When we showed up and asked to work the foreman smiled and said "sure". We thought that he thought that we couldn't hack it.
Like the apples, I think we were getting $6 per bin. And we were working together. By lunch time, after a couple hours of working, we had almost $3 to split. The migrant workers had all filled multiple bins, and they were all working solo.
We never came back from lunch. I'm pretty sure the foreman didn't expect we would.

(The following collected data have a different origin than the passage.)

(** * SOS chat relay: room entity, rate limiter and request router

    A shallow embedding of [src/index.ts].  The two Durable Object classes
    ([SOSRoom], [SOSRateLimiter]) become state-passing functions over their
    key-value storage; the default export's [fetch] becomes a function over
    the two namespaces.

    Conventions of the embedding:
    - A finite JavaScript number is the rational [Q] it denotes; the
      non-finite values that [parseFloat] and arithmetic on [undefined] can
      produce are kept in [number].  The division in [nowSeconds] and the
      sum [now + ROOM_TTL_SECONDS] are rounded to binary64 by [double]; the
      differences of two clock readings and the comparisons are written
      exact.
    - A JavaScript string is a [string] whose characters stand for its code
      units, so [String.length] is the [.length] of the source.
    - [nowSeconds()] and [Math.random()] are reads of the environment: each
      invocation receives an [Oracle] with the values it observes.
    - The fields that the handlers read from a JSON body are JSON values,
      [VUndefined] standing for a missing field; a conversion that throws a
      TypeError makes the handler answer [Uncaught]. *)

From Stdlib Require Import ZArith QArith Qround Lqa Lia String Ascii List Bool Sorted.
From stdpp Require Import gmap strings.
Import ListNotations.

Local Open Scope string_scope.
Local Open Scope Z_scope.

(** ** JavaScript numbers *)

Inductive number : Type :=
| NaN
| NegInfinity
| Finite (q : Q)
| PosInfinity.

(** [a > b] on finite numbers. *)
Definition Qgtb (a b : Q) : bool := negb (Qle_bool a b).

(** [t > s] where [t] is finite and [s] is any number: comparisons with
    [NaN] are false. *)
Definition gt_number (t : Q) (s : number) : bool :=
  match s with
  | NaN => false
  | NegInfinity => true
  | Finite q => Qgtb t q
  | PosInfinity => false
  end.

(** *** Rounding to binary64 *)

(** [m * 2^e] as a rational in lowest terms. *)
Definition scale2 (m e : Z) : Q :=
  if 0 <=? e then inject_Z (m * 2 ^ e) else Qred (m # Z.to_pos (2 ^ (- e))).

(** The quotient [n / (d * 2^e)] rounded to the nearest integer, ties to
    even. *)
Definition round_at (e : Z) (n d : Z) : Z :=
  let num := if 0 <=? e then n else n * 2 ^ (- e) in
  let den := if 0 <=? e then d * 2 ^ e else d in
  let q := num / den in
  let r := num mod den in
  match 2 * r ?= den with
  | Lt => q
  | Gt => q + 1
  | Eq => if Z.even q then q else q + 1
  end.

(** The binary64 number nearest to the positive rational [n / d]: the
    exponent [e] is the one that gives a significand of 53 bits.  The
    values rounded here (seconds since the epoch) are far from the
    subnormal and the overflow range. *)
Definition double_pos (n d : positive) : Q :=
  let e0 := Z.log2 (Zpos n) - Z.log2 (Zpos d) - 53 in
  let e := if 2 ^ 53 <=? (if 0 <=? e0 then Zpos n / (Zpos d * 2 ^ e0)
                          else Zpos n * 2 ^ (- e0) / Zpos d)
           then e0 + 1 else e0 in
  scale2 (round_at e (Zpos n) (Zpos d)) e.

(** The result of an arithmetic operation whose exact value is [x]. *)
Definition double (x : Q) : Q :=
  match Qnum x with
  | Z0 => 0%Q
  | Zpos n => double_pos n (Qden x)
  | Zneg n => Qopp (double_pos n (Qden x))
  end.

(** ** The rate limiter ([SOSRateLimiter]) *)

Module RateLimiter.

Definition RATE_LIMIT_COOLDOWN_SECONDS : Q := 1800.
Definition RATE_LIMIT_DELAYS_SECONDS : list Q := [0; 10; 30; 60; 180; 300]%Q.

Record RateEntry : Type := { count : Z; last_attempt : Q }.

Record CheckResult : Type := { allowed : bool; retry_after : number }.

Definition ALLOWED : CheckResult := {| allowed := true; retry_after := Finite 0 |}.
Definition DENIED (n : number) : CheckResult := {| allowed := false; retry_after := n |}.

(** The storage key [`ip:${ip}`]. *)
Definition key_of (ip : string) : string := "ip:" ++ ip.

(** [RATE_LIMIT_DELAYS_SECONDS[i]]: [undefined] ([None]) out of range. *)
Definition delay_at (i : Z) : option Q :=
  if i <? 0 then None else nth_error RATE_LIMIT_DELAYS_SECONDS (Z.to_nat i).

(** [check(ip)], with [now] the value read from [nowSeconds()].  When the
    table lookup is [undefined] the comparison [elapsed >= undefined] is
    false and [Math.ceil(undefined - elapsed)] is [NaN]. *)
Definition check (st : gmap string RateEntry) (ip : string) (now : Q)
  : CheckResult * gmap string RateEntry :=
  let key := key_of ip in
  match st !! key with
  | None => (ALLOWED, <[key := {| count := 1; last_attempt := now |}]> st)
  | Some entry =>
      if Qgtb (now - last_attempt entry) RATE_LIMIT_COOLDOWN_SECONDS then
        (ALLOWED, <[key := {| count := 1; last_attempt := now |}]> st)
      else
        let delayIndex :=
          Z.min (count entry) (Z.of_nat (length RATE_LIMIT_DELAYS_SECONDS) - 1) in
        let requiredDelay := delay_at delayIndex in
        let elapsed := (now - last_attempt entry)%Q in
        match requiredDelay with
        | Some d =>
            if Qle_bool d elapsed then
              (ALLOWED,
               <[key := {| count := count entry + 1; last_attempt := now |}]> st)
            else
              (DENIED (Finite (inject_Z (Qceiling (d - elapsed)))), st)
        | None => (DENIED NaN, st)
        end
  end.

(** [reset(ip)]. *)
Definition reset (st : gmap string RateEntry) (ip : string)
  : gmap string RateEntry :=
  delete (key_of ip) st.

(** The delay the table prescribes for a non-negative count. *)
Definition required_delay (c : Z) : Q :=
  nth (Z.to_nat (Z.min c 5)) RATE_LIMIT_DELAYS_SECONDS 0%Q.

(** Every count written by [check] is at least 1, so stored entries always
    index inside the table. *)
Definition wf_store (st : gmap string RateEntry) : Prop :=
  forall k e, st !! k = Some e -> 1 <= count e.

End RateLimiter.

(** ** JavaScript values carried by request bodies

    The values of JSON, and [undefined] for a field that is missing.  An
    object lists its own properties; none of them is callable. *)

#[warnings="-register-all"] Inductive value : Type :=
| VUndefined
| VNull
| VBool (b : bool)
| VNumber (q : Q)
| VString (s : string)
| VArray (items : list value)
| VObject (fields : list (string * value)).

Definition primitive (v : value) : bool :=
  match v with
  | VArray _ | VObject _ => false
  | _ => true
  end.

(** [k in o] for a parsed object. *)
Definition has_field (k : string) (fields : list (string * value)) : bool :=
  existsb (fun kv => String.eqb (fst kv) k) fields.

(** What the embedding takes from the JavaScript runtime rather than from
    [index.ts]: number formatting, [parseFloat] (of which only the value at
    ["0"] is fixed), the text of the built-in properties that every plain
    object inherits, and the path of a URL built from a string. *)
Class Runtime : Type := {
  Number_toString : Q -> string;
  parseFloat : string -> number;
  parseFloat_zero : parseFloat "0" = Finite 0;
  inherited_toString : string -> string;
  URL_pathname : string -> string
}.

Definition is_empty (s : string) : bool :=
  match s with
  | EmptyString => true
  | String _ _ => false
  end.

(** ToBoolean. *)
Definition truthy (v : value) : bool :=
  match v with
  | VUndefined | VNull => false
  | VBool b => b
  | VNumber q => negb (Qeq_bool q 0)
  | VString s => negb (is_empty s)
  | VArray _ | VObject _ => true
  end.

(** [a || b]. *)
Definition or_else (a b : value) : value := if truthy a then a else b.

(** ToString, [None] standing for a TypeError.  An array is joined with
    commas, [undefined] and [null] elements giving the empty string.  An
    object that has a property [toString] of its own cannot be converted:
    that property is not callable, and the inherited [valueOf] returns the
    object itself; any other object is ["[object Object]"]. *)
Fixpoint ToString `{Runtime} (v : value) : option string :=
  match v with
  | VUndefined => Some "undefined"
  | VNull => Some "null"
  | VBool true => Some "true"
  | VBool false => Some "false"
  | VNumber q => Some (Number_toString q)
  | VString s => Some s
  | VArray items =>
      (fix join (l : list value) : option string :=
         match l with
         | [] => Some EmptyString
         | x :: r =>
             match
               match x with
               | VUndefined | VNull => Some EmptyString
               | _ => ToString x
               end, join r
             with
             | Some a, Some b =>
                 Some (match r with
                       | [] => a
                       | _ :: _ => a ++ "," ++ b
                       end)
             | _, _ => None
             end
         end) items
  | VObject fields =>
      if has_field "toString" fields then None else Some "[object Object]"
  end.

(** [v.toString()]: a TypeError also on [undefined] and [null]; on an
    object with its own [toString] the call of a value that is not a
    function throws. *)
Definition toString `{Runtime} (v : value) : option string :=
  match v with
  | VUndefined | VNull => None
  | _ => ToString v
  end.

(** ToPropertyKey, the conversion applied by [obj[v]]. *)
Definition property_key `{Runtime} (v : value) : option string := ToString v.

(** The conversion of [v] to a string does not throw. *)
Definition converts `{Runtime} (v : value) : bool :=
  match ToString v with
  | Some _ => true
  | None => false
  end.

(** [a === s] for a string [s]. *)
Definition strict_eq_string (a : value) (s : string) : bool :=
  match a with
  | VString a' => String.eqb a' s
  | _ => false
  end.

(** ** Plain objects used as maps ([Record<string, string>])

    Own properties are kept in the order [Object.values] enumerates them:
    array-index keys first, ascending, then the other keys in insertion
    order. *)

Definition JsRecord : Type := list (string * string).

Definition is_digit (c : ascii) : bool :=
  ((48 <=? nat_of_ascii c) && (nat_of_ascii c <=? 57))%nat.

Fixpoint decimal (s : string) (acc : N) : option N :=
  match s with
  | EmptyString => Some acc
  | String c r =>
      if is_digit c
      then decimal r (acc * 10 + N.of_nat (nat_of_ascii c - 48))%N
      else None
  end.

(** A key is an array index when it is the canonical decimal form of an
    integer below 2^32 - 1. *)
Definition array_index (k : string) : option N :=
  match k with
  | EmptyString => None
  | String c r =>
      if Ascii.eqb c "0" && negb (is_empty r) then None
      else match decimal k 0 with
           | Some n => if (n <? 4294967295)%N then Some n else None
           | None => None
           end
  end.

Fixpoint own (o : JsRecord) (k : string) : option string :=
  match o with
  | [] => None
  | (k', v) :: r => if String.eqb k' k then Some v else own r k
  end.

Fixpoint replace_own (o : JsRecord) (k v : string) : JsRecord :=
  match o with
  | [] => []
  | (k', v') :: r =>
      if String.eqb k' k then (k, v) :: r else (k', v') :: replace_own r k v
  end.

Fixpoint insert_index (i : N) (k v : string) (o : JsRecord) : JsRecord :=
  match o with
  | [] => [(k, v)]
  | (k', v') :: r =>
      match array_index k' with
      | Some j =>
          if (j <? i)%N then (k', v') :: insert_index i k v r
          else (k, v) :: o
      | None => (k, v) :: o
      end
  end.

(** [o[k] = v]. *)
Definition obj_set (o : JsRecord) (k v : string) : JsRecord :=
  match own o k with
  | Some _ => replace_own o k v
  | None =>
      match array_index k with
      | Some i => insert_index i k v o
      | None => (o ++ [(k, v)])%list
      end
  end.

(** [delete o[k]]: only own properties are removed. *)
Fixpoint obj_delete (o : JsRecord) (k : string) : JsRecord :=
  match o with
  | [] => []
  | (k', v) :: r =>
      if String.eqb k' k then obj_delete r k else (k', v) :: obj_delete r k
  end.

(** [Object.values(o)]. *)
Definition Object_values (o : JsRecord) : list string := map snd o.

(** Property names found on [Object.prototype]. *)
Definition Object_prototype : list string :=
  [ "constructor"; "hasOwnProperty"; "isPrototypeOf"; "propertyIsEnumerable";
    "toLocaleString"; "toString"; "valueOf"; "__proto__";
    "__defineGetter__"; "__defineSetter__"; "__lookupGetter__";
    "__lookupSetter__" ].

Definition on_prototype (k : string) : bool :=
  existsb (String.eqb k) Object_prototype.

(** The result of the read [o[k]]. *)
Inductive property : Type :=
| Own (v : string)
| Inherited (k : string)
| Absent.

Definition obj_get (o : JsRecord) (k : string) : property :=
  match own o k with
  | Some v => Own v
  | None => if on_prototype k then Inherited k else Absent
  end.

(** ToBoolean of a read: the inherited built-ins are functions or objects. *)
Definition property_truthy (p : property) : bool :=
  match p with
  | Own v => negb (is_empty v)
  | Inherited _ => true
  | Absent => false
  end.

(** [p.toString()] for a truthy read. *)
Definition property_toString `{Runtime} (p : property) : option string :=
  match p with
  | Own v => Some v
  | Inherited k => Some (inherited_toString k)
  | Absent => None
  end.

(** ** The environment a handler observes *)

(** [Date_now n] is the value of [Date.now()] (milliseconds) at the [n]-th
    place where one invocation reads the clock: place 0 is inside [getRoom]
    (or the only read of a function that reads once), place 1 is in the
    handler's body.  [Math_random n] is the [n]-th value of
    [Math.floor(Math.random() * alphabet.length)]. *)
Record Oracle : Type := {
  Date_now : nat -> Z;
  Math_random : nat -> nat
}.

A few months later I got a job planting orange trees. Much better.
Ed
Well, you fellows had some work experiences there. I can't talk tobacco cropping or apple picking, guess I wasn't fur enough out in the country for that sort of labor. My first "real" job was mixing mud and humping block/brick for a mason, but that was 17 yrs old. I must have been pampered growing up.
But, Edward, I can talk Pall Mall unfiltered. The first cigarette I ever had was a Pall Mall stolen out of my Dad's pack. But once I got seriously into smoking, I switched to Lucky Strikes, those were fine, fine cigarettes in my opinion.
Cherish those memories, fellows. It all goes by very quickly, trust me on that one. :-)
Gunner. Amen to time flying. I'm right behind you, brother.
I went from Pall Malls to Winstons to Camel filters to "Oh my God...WHY CAN'T I QUIT??"
It was after a night out in Brisbane, when through the course of the evening I had smoked 2 full packs and had woke up with a throat and head feeling like CRAP, that I was finally able to just set them down and walk away. I guess that's the day I finally reached to proper level of "want to".
Oh, and I remembered after the fact that those Aussie cigs (I want to say Phillip Morris) were 30 to a pack, not 20. Youch!